The present autopsied case showed basophilic neuronal cytoplasmic inclusions in oculomotor nuclei, pontine nuclei, and Meynert nuclei. Perhaps, as anterior horn cells in the spinal cord showed a remarkable disappearance, no basophilic inclusions were seen in the anterior horns. Basophilic inclusions were distributed in regions, where neurons were relatively preserved. The presence of FUS-positive cytoplasmic inclusions that were immunopositive for ubiquitin and p62 in the anterior horn neurons has been described [33]. The inclusions in our case were positive for FUS, ubiquitin, p62, and GRP78/BiP, but not for MAP-2, phosphorylated neurofilament, SOD1, Tau, β-actin, α-synuclein, αB-crystallin, cystatin C, or polyglutamine, suggesting a distinct mechanism from those underlying the formation of Lewy bodies, Bunina bodies, and neurofibrillary tangles. Although neuronal basophilic inclusions are rarely observed in the spectrum of motor neuron diseases, such as juvenile ALS [16, 20, 26], adult-onset ALS [12, 13], frontal lobe syndrome [19], and familial ALS with posterior column involvement [32], these inclusions are negative for ubiquitin and are therefore different from those found in patients with FUS mutation-related ALS. The presence of ubiquitin and GRP78/BiP in FUS-positive inclusions indicates an involvement of protein misfolding and endoplasmic reticulum stress. In patients with the FUS mutation, aberrant cytoplasmic localization and an increase in the level of total insoluble FUS is reported [14, 33]. Doi et al. [4] reported that FUS is a major nuclear aggregate-interacting protein in a model of Huntington’s disease [4]. However, in Huntington’s disease, FUS protein shifts into nuclear aggregates with polyglutamine in neurons [4]. In contrast, in this familial ALS case, FUS protein aggregates were present in the neuronal cytoplasm. FUS-positive neuronal and glial inclusions were found more frequently and widely than basophilic, ubiquitin-, and silver-positive inclusions in all brain and spinal regions. Thus, it was assumed that ubiquitination of FUS is a late event. Therefore, mislocalization of nuclear protein and the presence of cytoplasmic aggregates are similar to the findings in familial ALS patients with mutations in TARDBP, suggesting that both conditions have similar pathogenic mechanisms.

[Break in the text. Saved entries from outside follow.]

(* ===== verification/BorrowGraph.v ===== *)
(** The borrow graph: move-borrow-graph/src.  A graph has a node for each reference and
    edges, labelled with access paths, from a reference to those that borrow from it.
    [Loc] and [Lbl] are the type parameters of the crate; equality and order of edges
    ignore the location.  Nothing in the crate returns an error: what can go wrong is a
    panic, of an assertion, an index or an [unwrap]. *)
From S2P Require Import Prelude Access BTree.

(** * Ordered types

    The [Ord] trait as a comparison function, and the sets and maps ordered by it. *)

Class Ord (A : Set) := cmp : A -> A -> comparison.

(** What [derive(Ord)] gives: the order agrees with equality. *)
Class LawfulOrd (A : Set) `{Ord A} := {
  cmp_refl : forall x : A, cmp x x = Eq;
  cmp_eq : forall x y : A, cmp x y = Eq -> x = y;
}.

#[export] Instance bool_ord : Ord bool := fun b c =>
  match b, c with
  | false, true => Lt
  | true, false => Gt
  | _, _ => Eq
  end.

(** Vectors are ordered lexicographically. *)
#[export] Instance list_ord {A : Set} `{Ord A} : Ord (list A) :=
  fix go l l' :=
    match l, l' with
    | [], [] => Eq
    | [], _ :: _ => Lt
    | _ :: _, [] => Gt
    | x :: l, y :: l' => match cmp x y with Eq => go l l' | c => c end
    end.

#[export] Instance bool_lawful : LawfulOrd bool.
Proof. split; [by intros []|by intros [] []]. Qed.

#[export] Instance list_lawful {A : Set} `{LawfulOrd A} : LawfulOrd (list A).
Proof.
  split.
  - intros l. induction l as [|x l IH]; [done|]. unfold cmp; simpl. by rewrite cmp_refl.
  - intros l. induction l as [|x l IH]; intros [|y l']; try done. unfold cmp; simpl.
    destruct (cmp x y) eqn:E; try done. intros Heq. by rewrite (cmp_eq _ _ E), (IH _ Heq).
Qed.

Module OrdSet.
Section set.
Context {A : Set} `{Ord A}.

(** [BTreeSet::insert] keeps an element that is equal to the new one. *)
Fixpoint insert (x : A) (s : list A) : list A :=
  match s with
  | [] => [x]
  | y :: s' =>
    match cmp x y with
    | Lt => x :: s
    | Eq => s
    | Gt => y :: insert x s'
    end
  end.

(** [BTreeSet::remove]: whether there was an element equal to [x], and the set without it. *)
Fixpoint remove (x : A) (s : list A) : bool * list A :=
  match s with
  | [] => (false, [])
  | y :: s =>
    match cmp x y with
    | Eq => (true, s)
    | _ => let '(b, s) := remove x s in (b, y :: s)
    end
  end.
End set.
End OrdSet.

Module OrdMap.
Section map.
Context {A V : Set} `{Ord A}.

Fixpoint insert (k : A) (v : V) (m : list (A * V)) : list (A * V) :=
  match m with
  | [] => [(k, v)]
  | (k', v') :: m' =>
    match cmp k k' with
    | Lt => (k, v) :: m
    | Eq => (k', v) :: m'
    | Gt => (k', v') :: insert k v m'
    end
  end.

Fixpoint get (k : A) (m : list (A * V)) : option V :=
  match m with
  | [] => None
  | (k', v) :: m => match cmp k k' with Eq => Some v | _ => get k m end
  end.
End map.
End OrdMap.

(** * Paths *)

Definition Path (Lbl : Set) : Set := list Lbl.

Module paths.
Section paths.
Context {E : Type} {Lbl : Set} `{EqDecision Lbl}.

In our cases, FUS-positive inclusions were seen in the glial cytoplasm as well as in neuronal cytoplasm. Multiple system degeneration involving the fronto-temporal cortex, hippocampal formation, neostriatum, and substantia nigra is observed in sporadic ALS cases with long disease duration and on artificial ventilation. In such cases, TDP-43-immunoreactive neuronal and glial cytoplasmic inclusions are widespread in the central nervous system [23, 24]. Neumann et al. [21] found that FUS-labeled ubiquitin-positive neuronal and glial cytoplasmic inclusions are seen in fronto-temporal lobar degeneration (FTLD), with the neuronal inclusions composed of an unidentified ubiquitinated protein (FTLD-U). In addition, abundant FUS immunoreactivity can be found in intermediate filament inclusion disease (NIFID), presenting as FTLD [22]. Recently, Munoz et al. [18] reported FUS pathology in basophilic inclusion body disease, a tau-negative form of FTLD. Inclusion bodies found under these conditions do not contain TDP-43 [18, 21, 22]. Accordingly, Frank and Tolnay [5] proposed that FTLD-U, NIFID, and BIDB can be referred to as FUS proteinopathies (FTLD-FUS). FUS may thus contribute to the development of FTLD and ALS with multiple system degeneration as TDP-43 does. However, distinct molecular pathways may be involved because the protein structures of FUS and TDP-43 are different. In TDP-43 proteinopathy, truncated TDP-43 with a deletion of the C-terminal part has a primary role in the formation of inclusions, leading to neuronal degeneration [25]. In this study we did not evaluate whether truncations in FUS might occur, similar to those described for TDP-43. Therefore, we think determining the existence of such a truncation in FUS would be an interesting future study.